Bronze asks whether a responsibility or policy exists. Silver asks whether it operates. Gold asks whether it is systematic and monitored. Diamond asks whether practice is embedded, independently verifiable and corroborated by athletes.

P05 / 05

Culture & Environment

Checks the daily climate: openness, transition support, workload decisions and whether the organisation measures what athletes experience.

What good feels like

Speaking up should be normal, not brave. Your wellbeing should matter before performance breaks down, not only afterwards.

Evidence may include

  • Culture or climate assessments
  • Transition and workload processes
  • Actions taken after athlete feedback

The four indicators

P5.1

Anti-stigma and openness

The organisation actively makes help-seeking safe and ordinary.

P5.2

Transition support

Athletes are supported through deselection, injury and leaving sport.

P5.3

Workload and wellbeing balance

Training and organisational load decisions consider wellbeing.

P5.4

Climate assessment and reporting

Experience is measured and findings lead to visible improvement.

How maturity increases

Bronze asks whether a responsibility or policy exists.
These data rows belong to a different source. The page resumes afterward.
(** *** Creation and destruction *)

Lemma create_inv n : 0 ≤ n → inv (allocatorCreate n) (λ _, []).
Proof.
  intros Hn. constructor; unfold allocatorCreate; cbn [memory size mIDPositions mIDCounts heap].
  - rewrite length_replicate. lia.
  - apply length_replicate.
  - intros id Hid. by rewrite lookup_replicate_2 by lia.
  - intros id l Hl. by apply lookup_replicate in Hl as [? _].
  - done.
  - constructor.
  - intros id k. rewrite elem_of_nil. split; [done|]. intros [Hid [Hk _]%lookup_replicate]. lia.
  - intros i j l Hl. by apply lookup_replicate in Hl as [? _].
  - intros l [a Ha]. by rewrite lookup_empty in Ha.
  - apply Forall_replicate. lia.
Qed.

Lemma free_all_ok ps : ∀ h : cells,
  (∀ i j l, ps !! i = Some (Some l) → ps !! j = Some (Some l) → i = j) →
  (∀ i l, ps !! i = Some (Some l) → is_Some (h !! l)) →
  (∀ l, is_Some (h !! l) → ∃ i, ps !! i = Some (Some l)) → free_all h ps = Ok ∅.
Proof.
  induction ps as [|p ps IH]; intros h Hinj Hlive Hleak; cbn [free_all].
  - f_equal. apply map_empty. intros l. apply eq_None_not_Some. by intros [i Hi]%Hleak.
  - assert (∀ i j l, ps !! i = Some (Some l) → ps !! j = Some (Some l) → i = j) as Hinj'
      by (intros i j l H1 H2; specialize (Hinj (S i) (S j) l H1 H2); lia).
    destruct p as [l|].
    + destruct (Hlive 0%nat l eq_refl) as [a Ha]. rewrite (free_Some _ _ _ Ha). csimpl. apply IH; [done| |].
      * intros i l' Hi. rewrite lookup_delete_ne; [by apply (Hlive (S i))|]. intros ->. by specialize (Hinj 0%nat (S i) l' eq_refl Hi).
      * intros l' Hl'. assert (l' ≠ l) as Hne by (intros ->; rewrite lookup_delete_eq in Hl'; by destruct Hl').
        rewrite lookup_delete_ne in Hl' by done. destruct (Hleak l' Hl') as [[|i] Hi]; [simpl in Hi; congruence|by exists i].
    + csimpl. apply IH; [done|intros i l Hi; by apply (Hlive (S i))|].
      intros l Hl. destruct (Hleak l Hl) as [[|i] Hi]; [done|by exists i].
Qed.

End LeetSpec.

Section LeetTheorems.
Import LeetAllocator LeetSpec.

(** The allocator is first fit.  In a consistent state [allocatorAllocate] of
    at least one unit ends without leaving an array: it returns -1 and changes
    nothing exactly when no block of that many free units exists, and otherwise
    gives the lowest such block to the owner, units of others unchanged, with
    its lists of positions again exact.  [allocatorFreeMemory] returns the number
    of units the owner has, frees exactly these and its list. *)
Theorem leet_allocator_correct s own n id :
  inv s own → (1 ≤ n)%nat → (1 ≤ id ≤ 1000)%nat →
  (∃ r s' own', allocatorAllocate s (Z.of_nat n) (Z.of_nat id) = Ok (r, s') ∧ inv s' own' ∧
    ((r = -1 ∧ s' = s ∧ ∀ b, (b + n ≤ length (memory s))%nat → ¬ free_block (memory s) b n) ∨
     ∃ b, r = Z.of_nat b ∧ (b + n ≤ length (memory s))%nat ∧ free_block (memory s) b n ∧
       (∀ b', (b' < b)%nat → ¬ free_block (memory s) b' n) ∧ memory s' = fill n b (Z.of_nat id) (memory s))) ∧
  (∃ s' own', allocatorFreeMemory s (Z.of_nat id) =
      Ok (Z.of_nat (length (filter (λ x, x = Z.of_nat id) (memory s))), s') ∧
    inv s' own' ∧ memory s' = release id (memory s)).
Proof.
  intros Hi Hn Hid. split.
  - destruct (allocate_loop_ok s own id n Hi Hid Hn (length (memory s)) 0 0) as (r & s' & Hr & Hcase); try lia.
    + intros i Hrange. lia.
    + exists r, s'. unfold allocatorAllocate. rewrite (i_size _ _ Hi), Nat2Z.id. destruct Hcase as [(-> & -> & Hno)|(b & -> & H1 & H2 & H3 & H4 & H5)].
      * exists own. split_and!; try done. by left.
      * eexists. split_and!; try done. right. by exists b.
  - destruct (free_memory_ok s own id Hi Hid) as (p & Hp & Hr). exists (freed s id p), (give own id []).
    rewrite <- (own_units s own id Hi Hid). split_and!; try done. by apply freed_inv.
Qed.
Silver asks whether it operates. Gold asks whether it is systematic and monitored. Diamond asks whether practice is embedded, independently verifiable and corroborated by athletes.

One important limit

A policy is evidence of intent—not proof of practice.

Practice-level requirements need implementation records, communication, monitoring, observation or interviews. At higher levels, athlete experience can hold or lower an organisation’s self-reported result; it can never be used as marketing decoration.